Exercise description: Both the line with "serves lm s a ps x -> shows s x." and the line with "the clients is, from" in the records below must appear in the output, along with every line between them, exactly and with nothing added.

Material for this task:
· · · · ·

(* ===== verification/ServerRefines.v ===== *)
(** The whole server refines the atomic server.

    [follows] is kept by every step of the process ([follows_kept]), so that [ServerRun.life] carries it from
    the start of [main] to its end: whatever the schedule of the threads, the signals and the clients
    is, there is a run of the atomic server with the same events that has the same device, the same unread
    input and the same output. *)

From S2P Require Import Prelude CMonad KHeap Libc DeviceSpec FileDev Process TcpConnection TcpReceive TcpSend TcpProperties ReceiveSafety SList ConnectionManager ServerSpec HandleMessage Session ManagerLife ServerProperties ThreadFrame ThreadMemory ServerThreads Answers ThreadSafety ServerEvents AtomicServer AtomicRefinement Shutdown TcpServer TcpServerProperties ServerMain ServerMainProperties ServerLife ServerRun.
Local Open Scope Z_scope.
Local Open Scope cmonad_scope.

Section refines.
Context `{FD : FileDev} {L : Libc} {N : Sockets} {St : Stdio} {P : Pthreads} {NS : NetSetup} {H : Host}.
Context {FDL : FileDevLaws FD} {StL : StdioLaws St} {LL : LibcLaws L} {PL : PthreadsLaws P} {NSL : NetSetupLaws NS}.

(** A run of the atomic server from [x0], with the events [tr], that the state matches. *)
Definition follows (x0 : atomic) (tr : trace) (lm : loc) (a : dstate) (ps : gmap Z Z) (s : server) : Prop :=
  exists x, atomic_run x0 tr x /\ serves lm s a ps x.

Lemma follows_kept x0 : good_system -> kept lines_small (follows x0).
Proof using LL StL PL.
  intros Hg. split.
  - apply lines_input.
  - intros tr lm s s1 a ps tid t lx lc la fd c pc' Hsm Hi Hmi (x & Hr & Hx) Hco Hc Ha Hfp Hme Hst s'.
    destruct (step_serves _ _ _ _ _ _ _ _ _ _ _ _ _ _ Hg Hsm Hi Hmi Hx Hco Hc Ha Hfp Hme Hst) as (a' & ps' & x' & Hs & Hi' & He & Hx').
    exists a', ps'. split; [done|]. split; [done|]. exists x'. split; [|done].
    destruct Hs as [[-> ->]|Hs]; [by rewrite app_nil_r|by eapply atomic_snoc].
  - intros tr lm a ps fd evs s (x & Hr & Hx). destruct (serves_arrive _ _ _ _ _ fd evs Hx) as (x' & Hs & Hx').
    exists x'. split; [by eapply atomic_snoc|done].
  - intros tr lm a ps fd s (x & Hr & Hx) Hfd. destruct (serves_discard _ _ _ _ _ fd Hx Hfd) as (x' & Hs & Hx').
    exists x'. split; [by eapply atomic_snoc|done].
  - intros tr lm s a ps fd lc la addr Hi (x & Hr & Hx) Hlc Hla. exists x. split; [done|]. by apply serves_connected.
  - intros tr lm s a ps lc c b s' Hi (x & Hr & Hx) Hc Hun Hrun. exists x. split; [done|]. by eapply serves_register.
  - intros tr lm s s' a ps (x & Hr & Hx) [Hco Ein Eout Ecn Ehp]. exists x. split; [done|].
    eapply serves_more; [exact Hx|done|done|by rewrite Ecn|by rewrite Ehp|intros; by apply Hco|intros; left; by apply Hco].
  - intros tr lm s s' a ps (x & Hr & [H1 H2 H3 H4 H5 H6 H7]) [E1 E2 E3 E4 E5]. exists x. split; [done|].
    assert (forall sv, sv_threads sv = ∅ -> forall tid t lx lc fd, ~ conn_of lm sv tid t lx lc fd) as Hno.
    { intros sv E tid t lx lc fd [Ht _ _ _ _ _ _]. by rewrite E in Ht. }
    split; [done|done|by rewrite E4|..]; try (intros; exfalso; by eapply (Hno s')).
    + intros fd (tid & t & lx & lc & Hco)%H5. by destruct (Hno s E1 _ _ _ _ _ Hco).
    + apply (sent_more lm s); [done|done| |]; intros tid t lx lc fd Hco; exfalso; [by eapply (Hno s)|by eapply (Hno s')].
Qed.

(** At the start the atomic server has what is on the sockets, and no messages. *)
Definition atomic_start (a : dstate) (s : server) : atomic := Atomic a (p_in (sv_proc s)) ∅ (p_out (sv_proc s)).
Lemma follows_start lm a s sv : pending a = [] -> ended s sv -> follows (atomic_start a s) [] lm a ∅ sv.
Proof using Type.
  intros Hp [_ E _ Ein Eout]. exists (atomic_start a s). split; [apply atomic_nil|].
  assert (forall tid t lx lc fd, ~ conn_of lm sv tid t lx lc fd) as Hno.
  { intros tid t lx lc fd [Ht _ _ _ _ _ _]. by rewrite E in Ht. }
  split; try done; try (intros; exfalso; by eapply Hno).
  - intros fd [? Hm]. simpl in Hm. by rewrite lookup_empty in Hm.
  - apply sent_none; [done|]. intros fd. unfold at_out_of, out_of. simpl. by rewrite Eout.
Qed.

(** What the state [s] shows of the atomic server's [x]: everything, but while an answer is being sent
    only a prefix of it. *)
Record shows (s : server) (x : atomic) : Prop := {
  sh_dev : exists ps, dev_is (p_dev (sv_proc s)) (at_dev x) ps;
  sh_in fd : in_of (sv_proc s) fd = at_in_of x fd;
  sh_msg fd m : at_msg x !! fd = Some m <-> holding s fd m;
  sh_out fd : ~ sending s fd -> out_of (sv_proc s) fd = at_out_of x fd;
  sh_prefix fd : out_of (sv_proc s) fd `prefix_of` at_out_of x fd;
}.

Lemma serves_shows lm s a ps x :
  dev_is (p_dev (sv_proc s)) a ps ->
  (forall tid t, sv_threads s !! tid = Some t -> th_pc t <> T_Done -> exists lx lc fd, conn_of lm s tid t lx lc fd) ->
  serves lm s a ps x -> shows s x.
Proof using Type.
  intros Hd Hal Hx. split; [exists ps; by rewrite (sr_dev _ _ _ _ _ Hx)|by intros; unfold in_of, at_in_of; rewrite (sr_in _ _ _ _ _ Hx)|intros; by eapply serves_holding| |];
    intros fd; apply (sent_shown (FT := laws_table) lm s a ps (at_out_of x) fd Hal (sr_sent _ _ _ _ _ Hx)).
Qed.
End refines.

(** C2: the whole server is linearizable. Whatever the schedule of main, the threads, the signals and
    the clients is, from the start of the process to its exit, the run has a trace [tr] of what arrived on the
    sockets and of the lines that threads handled, each at its step. The atomic server, which serves a message in one
    step, can make exactly these events, and the state shows its state: it has the
    same device, the same unread input, the same messages received and not handled, and has sent the same bytes on
    every socket, except that a thread which is sending an answer has sent a prefix of it. So the device and all answers are
    those of the messages handled, one after the other in the order of the trace; and on every socket the lines that
    arrived since its input was last discarded are those handled, in their order and each once, then the one
    that a thread holds, then those that wait to be read. (With enough memory and threads, a device that opens,
    a network that takes what is sent, IPv4 clients, a device without an incomplete command at the start, and
    never as much unread on a socket as the longest command.) *)
Theorem server_refines_atomic (FD : FileDev) (L : Libc) (N : Sockets) (St : Stdio) (P : Pthreads) (NS : NetSetup) (H : Host)
    (FDL : FileDevLaws FD) (LL : LibcLaws L) (StL : StdioLaws St) (PL : PthreadsLaws P) (NSL : NetSetupLaws NS)
    argv s0 a0 server s1 tr s pc :
  good_system -> (forall ts, is_Some (pthread_new ts)) -> clients_ipv4 ->
  fresh s0 -> dev_is (p_dev (sv_proc (h_server s0))) a0 ∅ -> pending a0 = [] ->
  main_start argv s0 = Done (server, s1) -> small_run lines_small server (s1, M_Check) tr (s, pc) ->
  exists x, atomic_run (atomic_start a0 (h_server s0)) tr x /\ shows (h_server s) x /\
    at_dev x = device_after a0 (history tr) /\
    (forall fd, at_out_of x fd = out_of (sv_proc (h_server s0)) fd ++ answers fd a0 (history tr)) /\
    (forall fd, lines_of [] (arrived fd (in_of (sv_proc (h_server s0)) fd) tr) =
       handled fd tr ++ at_held x fd ++ lines_of [] (in_of (sv_proc (h_server s)) fd)).
Proof.
  intros Hg Hthr Hv4 Hf Hd Hp Hrun Hr. pose proof Hg as (Hmem & Hrel & _).
  destruct (life_reached _ _ (follows_kept (atomic_start a0 (h_server s0)) Hg) Hmem Hrel Hthr Hv4 argv s0 server s1 a0 tr s pc
    Hf Hd (fun lm sv => follows_start lm a0 _ sv Hp) Hrun Hr) as (lm & ln & lsrv & v & -> & Hl).
  destruct (serving_kept _ _ _ _ (proj1 (life_threads _ _ _ _ _ _ _ _ _ Hl))) as (a & ps & Hd' & (x & Hx & Hsv) & Hal).
  destruct (atomic_replies _ _ _ Hx) as [Hh Ho]. pose proof (serves_shows _ _ _ _ _ Hd' Hal Hsv) as Hsh.
  exists x. split; [done|]. split; [done|]. split; [done|]. split; [done|]. intros fd. rewrite (sh_in _ _ Hsh).
  exact (atomic_accounts _ _ _ Hx eq_refl fd).
Qed.

(** ** Witness: two clients at the same time

    One client has its whole answer; the other's line is in the device, and a part of its answer is sent;
    a second line of the first client waits. *)

Definition started : ptr * host := start_with [str "aesdsocket"].
Definition two_clients : list move :=
  [Client; Client] ++ replicate 8 Own ++ [Run 1; Run 2; Run 1; Run 2;
   Arrive 8 (RecvByte <$> str "one" ++ [NL]); Arrive 9 (RecvByte <$> str "two" ++ NL :: str "next" ++ [NL])] ++
  [Run 2; Run 1; Run 2; Run 2; Run 1; Run 2] ++ replicate 4 (Run 2) ++ replicate 3 (Run 1).
Definition between : option (trace * (host * main_pc)) :=
  make_moves (P := many_pthreads) (NS := sample_net addr4) 4096 started.1 two_clients (started.2, M_Check).

(** The schedule can be carried out; where it leads. *)
Lemma between_reached : exists tr s, between = Some (tr, (s, M_Check)) /\
  small_run (NS := sample_net addr4) lines_small started.1 (started.2, M_Check) tr (s, M_Check) /\ lines_small (h_server s) /\
  history tr = [(9, str "two"); (8, str "one")] /\ handled 9 tr = [str "two"] /\
  sending (h_server s) 8 /\ out_of (sv_proc (h_server s)) 8 = str "abc" ++ [NL] /\
  lines_of [] (in_of (sv_proc (h_server s)) 9) = [str "next"].
Proof.
  assert (match between with
    | Some (tr, (s, M_Check)) => bool_decide (out_of (sv_proc (h_server s)) 8 = str "abc" ++ [NL]) &&
        bool_decide (history tr = [(9, str "two"); (8, str "one")] /\ handled 9 tr = [str "two"]) &&
        bool_decide (lines_of [] (in_of (sv_proc (h_server s)) 9) = [str "next"]) &&
        match sv_threads (h_server s) !! 1 with Some t => sends_on (h_server s) 8 t | None => false end &&
        small_b 4096 (h_server s)
    | _ => false
    end = true) as Hend by (vm_compute; reflexivity).
  unfold between in *. destruct (make_moves _ _ _ _) as [[tr [s pc]]|] eqn:E; [|discriminate Hend].
  destruct pc; try discriminate Hend. apply andb_true_iff in Hend as [Hend Hb]. apply andb_true_iff in Hend as [Hend Hs].
  apply andb_true_iff in Hend as [Hend Hnext%bool_decide_eq_true].
  apply andb_true_iff in Hend as [Hout8%bool_decide_eq_true Htr%bool_decide_eq_true].
  assert (forall s', small_b 4096 s' = true -> lines_small s') as Hsm.
  { intros s' Hb' fd. pose proof (small_b_ok 4096 s' eq_refl Hb' fd) as Hl. change (dev_max (FD := spec_dev)) with 4194304. lia. }
  exists tr, s. split; [reflexivity|]. split; [exact (make_moves_ok lines_small 4096 _ _ _ _ _ Hsm E)|]. split; [exact (Hsm _ Hb)|].
  split; [exact (proj1 Htr)|]. split; [exact (proj2 Htr)|]. split; [|split; [exact Hout8|exact Hnext]].
  destruct (sv_threads (h_server s) !! 1) as [t|] eqn:Ht; [|discriminate Hs]. exists 1, t. exact (conj Ht Hs).
Qed.

Lemma server_refines_atomic_witness :
  exists tr s x, between = Some (tr, (s, M_Check)) /\ history tr = [(9, str "two"); (8, str "one")] /\ sending (h_server s) 8 /\
    out_of (sv_proc (h_server s)) 8 = str "abc" ++ [NL] /\
    atomic_run (atomic_start sample_dstate (h_server first_state)) tr x /\ shows (h_server s) x /\
    at_out_of x 8 = answers 8 sample_dstate [(9, str "two"); (8, str "one")] /\
    lines_of [] (arrived 9 [] tr) = [str "two"] ++ at_held x 9 ++ [str "next"].
Proof.
  destruct between_reached as (tr & s & E & Hreach & _ & Hh & H9 & Hs & H8 & Hnext).
  destruct (server_refines_atomic spec_dev sample_libc sample_sockets buffered_stdio many_pthreads (sample_net addr4) sample_host
    spec_dev_laws sample_libc_laws buffered_stdio_laws many_pthreads_laws (sample_net_laws addr4) [str "aesdsocket"] first_state
    sample_dstate started.1 started.2 tr s M_Check (conj sample_malloc_succeeds (conj spec_dev_reliable sample_net_reliable))
    (fun ts => mk_is_Some _ _ eq_refl) sample_net_ipv4 first_state_fresh) as (x & Hr & Hsh & _ & Ho & Hin).
  - split; [reflexivity|apply sample_dstate_ok].
  - reflexivity.
  - exact (sample_start [str "aesdsocket"] ltac:(vm_compute; reflexivity)).
  - exact Hreach.
  - specialize (Ho 8). specialize (Hin 9). rewrite Hh in Ho. rewrite H9, Hnext in Hin.
    exists tr, s, x. exact (conj E (conj Hh (conj Hs (conj H8 (conj Hr (conj Hsh (conj Ho Hin))))))).
Defined.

· · · · ·

Result for this task:
  serves lm s a ps x -> shows s x.
Proof using Type.
  intros Hd Hal Hx. split; [exists ps; by rewrite (sr_dev _ _ _ _ _ Hx)|by intros; unfold in_of, at_in_of; rewrite (sr_in _ _ _ _ _ Hx)|intros; by eapply serves_holding| |];
    intros fd; apply (sent_shown (FT := laws_table) lm s a ps (at_out_of x) fd Hal (sr_sent _ _ _ _ _ Hx)).
Qed.
End refines.

(** C2: the whole server is linearizable. Whatever the schedule of main, the threads, the signals and
    the clients is, from the start of the process to its exit, the run has a trace [tr] of what arrived on the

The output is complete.